We present here, and make freely available online [13, 14], an integrated set of analytical strategies for processing raw colony array images from E-MAP [5] and SGA experiments to extract reproducible, quantitative measures of epistasis. Our analytical strategies were developed in parallel to the creation and study of E-MAP data for the early secretory pathway (ESP) in Saccharomyces cerevisiae [5], and these data were used as a test for our methods. We are presently applying our methods to additional logically selected subsets of genes; however, all results presented in this paper arise from analysis of the ESP data. E-MAP experiments intrinsically include two measurements of each genetic interaction based on distinct constructions of each mutant strain, and so from our measurements we can compute intrinsic estimates of measurement error and provide a natural estimate of the confidence with which genetic interactions can be assigned. In addition, we develop techniques and algorithms for using these quantitative epistasis measurements to derive detailed information about the functional relationships between pairs of genes, the general functional process a gene participates in, and the relationships between distinct functional processes within a cell.

Results and discussion

Processing raw SGA data

The utility of large-scale interaction data sets is highly dependent on the confidence that can be assigned to their results. Additionally, gene-gene interaction measurements have typically been scored as all or nothing phenomena, while, in fact, a continuum of genetic interaction strengths exists. The extra information contained in the varying strengths of genetic interactions may be extremely useful for teasing apart the organizational structure of the cell and for determining gene functions. In fact, efforts to take advantage of the quantitative nature of chemical-gene interactions have already proven useful [1517]. We present here a new method for the processing and error-correcting of data from one large-scale genetic interaction measurement technique, the SGA method and its variation (E-MAP). The strategy can be visualized using a flow-chart (Figure 1a). Our data processing results in significantly lower error rates and more quantitative data than previous implementations of SGA techniques, and, specifically, it produces more reproducible scores than a standard t-test scoring of genetic interactions using the same raw data (see below).

Figure 1
figure 1

Overview of scoring procedure. (a) Schematic of the procedure used for generating interaction scores from jpeg images of double mutant yeast strain colonies. (b) A representative image of colonies of haploid double mutant yeast strains arising from the mating of one NAT-marked mutant strain to an array of 384 KAN-marked mutant strains, followed by sporulation and a selection process. (c) Median interaction scores as a function of the distance in kilobases between genes. All analysis shown is performed on data from Schuldiner et al. [5].

In SGA experiments and in the E-MAP experiments analyzed here, double deletion strains are made systematically by crossing a query strain, defined as a strain with one genetic modification (for example, a gene deletion) marked with a gene for resistance to Nourseothricin (NAT), against a library of (in this case 384) test strains, each carrying a unique genetic modification marked with a gene for kanamycin (KAN) resistance.
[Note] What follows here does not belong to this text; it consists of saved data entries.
(** Staging the next page: however it ends only the files of that page have
    changed and the staged revision is sound; when it returns, the page is
    durable, staged under the receipt of its body. *)
Lemma wp_stage_object s d p : staged s d → zlen (staged_pages s) < PAGE_LIMIT → page_body_ok p →
  let a := attempt_path s in let i := zlen (staged_pages s) in
  wp (stage_object a i p) (λ d', staged s d' ∧ changes (page_file a i) d d' ∧ (entry d (page_path a i YAML) ≠ None → d' = d))
    (λ m d', page_ordinal p = i ∧ staged (push_page s m) d' ∧ about m p ∧ recorded d' a i m) d.
Proof.
  intros Hs Hlt Hok a i. assert (Hi : is_page i) by (unfold i, is_page, zlen in *; lia).
  set (C := λ d', _ ∧ _). assert (HC : C d) by (split; [done|split; [apply changes_refl|done]]). unfold stage_object.
  apply wp_do, wp_try; [done|]. intros u Hord.
  assert (Ho : page_ordinal p = i).
  { destruct (page_ordinal p =? _) eqn:E in Hord; [|done]. apply Z.eqb_eq in E. rewrite E. apply Z.mod_small. unfold i, is_page, PAGE_LIMIT, u32_max in *. lia. }
  clear Hord. rewrite Ho, (metadata_names i Hi). change (a ++ PAGES ++ [page_name i YAML]) with (page_path a i YAML).
  apply wp_do, wp_exists; [done|]. destruct (bool_decide (is_Some (entry d (page_path a i YAML)))) eqn:Hex.
  - (* left by an interrupted run *)
    unfold read_metadata at 1. apply wp_do, wp_do, wp_read; [done|]. intros bytes Hb. apply wp_try; [done|].
    intros m Hm. destruct (staged_metadata_sound _ _ Hs i bytes Hi Hb) as (m' & Hm' & Hp). rewrite Hm' in Hm. injection Hm as <-.
    destruct (_ || _) eqn:Hne; [by apply wp_try|]. apply orb_false_iff in Hne as [[H1%negb_false_iff H2%negb_false_iff]%orb_false_iff H3].
    apply wp_done; [done|]. split; [done|]. split; [by apply staged_push|].
    split; [|by exists bytes]. apply bool_decide_eq_false in H3. apply dec_stable in H3. unfold about. split; [lia|]. by split; [lia|].
  - apply bool_decide_eq_false in Hex. assert (Hnone : entry d (page_path a i YAML) = None) by by apply eq_None_not_Some.
    assert (HC' : ∀ d', staged s d' ∧ changes (page_file a i) d d' → C d') by (intros d' [? ?]; split; [done|]; split; [done|]; by rewrite Hnone).
    eapply wp_conseq; [by apply (wp_write_page s d p)|apply HC'|]. intros m d' Hd' (-> & Hst & Hf). done.
Qed.
Lemma wp_stage_page s d p : staged s d → zlen (staged_pages s) < PAGE_LIMIT → page_body_ok p →
  let a := attempt_path s in let i := zlen (staged_pages s) in
  wp (stage_page s p) (λ d', staged s d' ∧ changes (page_file a i) d d' ∧ (entry d (page_path a i YAML) ≠ None → d' = d))
    (λ r d', let '(sp, s') := r in page_ordinal p = i ∧ s' = push_page s (staged_metadata sp) ∧ staged s' d' ∧ receipt sp = commit_receipt p ∧
       about (staged_metadata sp) p ∧ recorded d' a i (staged_metadata sp)) d.
Proof.
  intros Hs Hlt Hok a i. unfold stage_page. apply wp_do. eapply wp_conseq; [by apply wp_stage_object|done|]. intros m d' HC (Ho & Hp & Ha & Hr).
  apply wp_done; [done|]. done.
Qed.

End staging.
End StagingLaws.

(** * ResumeLaws

    The rest of a staged revision's life before publication: the daily
    instrument, the creation of an attempt and its resumption, which finds
    exactly the committed pages. *)

Module ResumeLaws.
Import Files FilesLaws Storage Verify VerifyLaws StorageLaws StagingLaws.

Definition forget_daily (s : StagingRevision) : StagingRevision := mk_staging (publish_root s) (attempt_path s) (staged_pages s) None.

Section resume.
Context {J : Json} {SP : Serde PageMetadata} {SM : Serde SourceManifest} {ZS : Zstd} {SH : Sha256} {SHL : Sha256Laws}.

Lemma staged_forget s d : staged s d → staged (forget_daily s) d.
Proof. intros [H1 H2 H3 _]. by constructor. Qed.

(** Changes away from the pages leave them sound. *)
Lemma staged_elsewhere W s d d' : staged s d → changes W d d' → (∀ i x, ¬ W (page_path (attempt_path s) i x)) → staged (forget_daily s) d'.
Proof.
  intros [Hm Hl Hp Hd] Hc HW. constructor; simpl; [|done| |done].
  - intros j b Hj Hb. apply (changes_file_inv _ _ _ _ _ Hc) in Hb; [|by apply HW].
    destruct (Hm j b Hj Hb) as (m & Hs & Hpm). exists m. split; [done|]. eapply page_sound_changes; [done|exact Hc|apply HW|done].
  - intros j m Hj. eapply page_sound_changes; [|exact Hc|apply HW|by apply Hp]. apply lookup_lt_Some in Hj. unfold is_page, zlen in *. lia.
Qed.

(** ** The daily instrument *)

Lemma wp_stage_daily s d query body : is_str zstd_version_string → staged s d → body_fits body → Forall Hex.is_byte query → let a := attempt_path s in
  wp (stage_daily_instrument s query body) (λ d', staged (forget_daily s) d' ∧ changes (daily_file a) d d')
    (λ r d', let m := written DailyInstrument 0 DAILY_OBJECT 1 query body in
       r = (m, mk_staging (publish_root s) a (staged_pages s) (Some m)) ∧ staged r.2 d') d.
Proof.
  intros Hver Hs Hfits Hquery a. set (C := λ d', _ ∧ _). unfold stage_daily_instrument.
  assert (Hstep : ∀ d1, changes (daily_file a) d d1 → C d1).
  { intros d1 Hc. split; [|done]. eapply staged_elsewhere; [done|exact Hc|]. intros i x [n E]. by apply page_not_daily in E. }
  assert (HC : C d) by apply Hstep, changes_refl. apply wp_do, wp_try; [done|]. intros v Hv.
  assert (Hobj : daily_path a "daily.json.zst" = (a ++ INSTRUMENT) ++ [bytes_of "daily.json.zst"]) by (unfold daily_path; by rewrite app_assoc).
  assert (Hyaml : a ++ DAILY_METADATA = (a ++ INSTRUMENT) ++ [bytes_of "daily.yaml"]) by (unfold DAILY_METADATA; by rewrite app_assoc).
  assert (Hin : ∀ n e, ∃ x, with_extension ((a ++ INSTRUMENT) ++ [n]) e = (a ++ INSTRUMENT) ++ [x] ∧ x = (stem_extension n).1 ++ 46 :: e).
  { intros n e. eexists. split; [|done]. apply with_extension_snoc. }
  assert (Hne : ∀ x y : Name, x ≠ y → (a ++ INSTRUMENT) ++ [x] ≠ (a ++ INSTRUMENT) ++ [y]) by (intros x y Hxy E; apply app_inv_head in E; congruence).
  destruct (Hin (bytes_of "daily.json.zst") (bytes_of "zst.tmp")) as (t1 & Ht1 & E1). destruct (Hin (bytes_of "daily.yaml") (bytes_of "tmp")) as (t2 & Ht2 & E2).
  assert (Hdaily : ∀ x : string, daily_file a ((a ++ INSTRUMENT) ++ [bytes_of x])) by (intros x; exists x; unfold daily_path; by rewrite app_assoc).
  assert (D1 : daily_file a ((a ++ INSTRUMENT) ++ [t1])) by (rewrite E1; apply (Hdaily "daily.json.zst.tmp"%string)).
  assert (D2 : daily_file a ((a ++ INSTRUMENT) ++ [t2])) by (rewrite E2; apply (Hdaily "daily.tmp"%string)).
  assert (N1 : t1 ≠ bytes_of "daily.json.zst") by (by rewrite E1). assert (N2 : t2 ≠ bytes_of "daily.yaml") by (by rewrite E2).
  apply wp_do, (wp_write_object _ (a ++ INSTRUMENT) (bytes_of "daily.json.zst")); rewrite ?Ht1; [by rewrite <-Hobj|by apply Hne| |].
  { intros d1 Hc. apply Hstep. eapply changes_mono; [|exact Hc]. by intros q ->. }
  intros d1 Hc1 He1 Hdec. assert (Hall : changes (daily_file a) d d1) by (eapply changes_mono; [|exact Hc1]; by intros q [->| ->]; [|apply Hdaily]).
  split; [by apply Hstep|]. apply wp_do, wp_try; [by apply Hstep|]. intros bytes _. apply wp_do. change (attempt_path s) with a. rewrite Hyaml.
  apply wp_write_atomic; rewrite Ht2; [by apply Hne| |].
  { intros d2 Hc. apply Hstep. eapply changes_trans; [exact Hall|]. eapply changes_mono; [|exact Hc]. by intros q ->. }
  intros d2 Hc2 _ _. assert (Hall2 : changes (daily_file a) d d2).
  { eapply changes_trans; [exact Hall|]. eapply changes_mono; [|exact Hc2]. by intros q [->| ->]; [|apply Hdaily]. }
  split; [by apply Hstep|]. apply wp_done; [by apply Hstep|]. split; [done|]. destruct (Hstep _ Hall2) as [[H1 H2 H3 _] _].
  assert (Hgen : genuine DailyInstrument 1 body) by (destruct (from_json body) as [v'|] eqn:Ev; simplify_eq/=; by exists v).
  constructor; [done|done|done|]. cbn [staged_daily snd]. intros m Em. apply (inj Some) in Em. change (written DailyInstrument 0 DAILY_OBJECT 1 query body = m) in Em. subst m.
  constructor; [done|done|by apply written_wf; [done|by split|done|constructor]|]. apply written_sound; [apply daily_names| |done|done].
  change (entry d2 (daily_path a "daily.json.zst") = Some (File (compress body))). rewrite Hobj. eapply changes_file; [exact Hc2| |exact He1].
  intros [E|E]; revert E; apply Hne; [by rewrite E2|done].
Qed.
(* ===== verification/SourceLaws.v ===== *)
(** Source revisions from staging to verification: the theorems of the
    storage crate, with an instance of its third-party parts. *)
From S2P Require Import Prelude Order Text Identity Codec Event Partition Files Storage Verify VerifyLaws StagingLaws PublishLaws.

Module SourceLaws.
Import Files FilesLaws Storage Verify VerifyLaws StorageLaws StagingLaws ResumeLaws PublishLaws PublishRuns.

Section source.
Context {J : Json} {SP : Serde PageMetadata} {SM : Serde SourceManifest} {ZS : Zstd} {SH : Sha256}.

(** The undisturbed verification of the revision under a source root. *)
Definition verified (d : Disk) (root : Path) (rep : VerificationReport) : Prop := run (verify_current (at_source_root root)) d = (Ok rep, d).
Lemma verified_iff d root rep : verified d root rep ↔ verifies d root rep.
Proof. apply (verify_current_iff (at_source_root root)). Qed.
Through an iterative selection process [4, 6, 12], a haploid strain is obtained for each pair of mutations. During the selection process, haploid strains derived from crosses between query and test strains are grown on single selection media and the double mutants compete directly against single mutants. Finally, all 384 double mutant strains arising from an individual query strain are grown simultaneously on the same plate under double selection, and growth is quantified by the measurement of colony areas after a defined period of time (Figure 1b; see Materials and methods) [12]. One then would like to convert these colony areas into scores that represent the fitness of a double mutant relative to the fitness that would be expected given the fitnesses of each single mutant. These scores should be able to discriminate both synthetic genetic interactions, where double mutants grow more slowly than expected, and alleviating interactions, where double mutants grow more rapidly. Previous experimental and theoretical work indicates that the expected growth phenotype should depend on the phenotypes of each single mutant [810]. Importantly, this expectation means that the growth phenotypes of double mutants must be doubly normalized, to account for the growth defects associated with each single mutation, in order to score genetic interactions accurately. Additionally, measurement error must be carefully considered to distinguish real genetic interactions from simple experimental variability.

The first normalization is simple: colony sizes on each plate are scaled according to the typical size of a colony on the plate (see Materials and methods). This normalization accounts for growth defects associated with the query strain, as well as for differences in growth conditions from one plate to the next.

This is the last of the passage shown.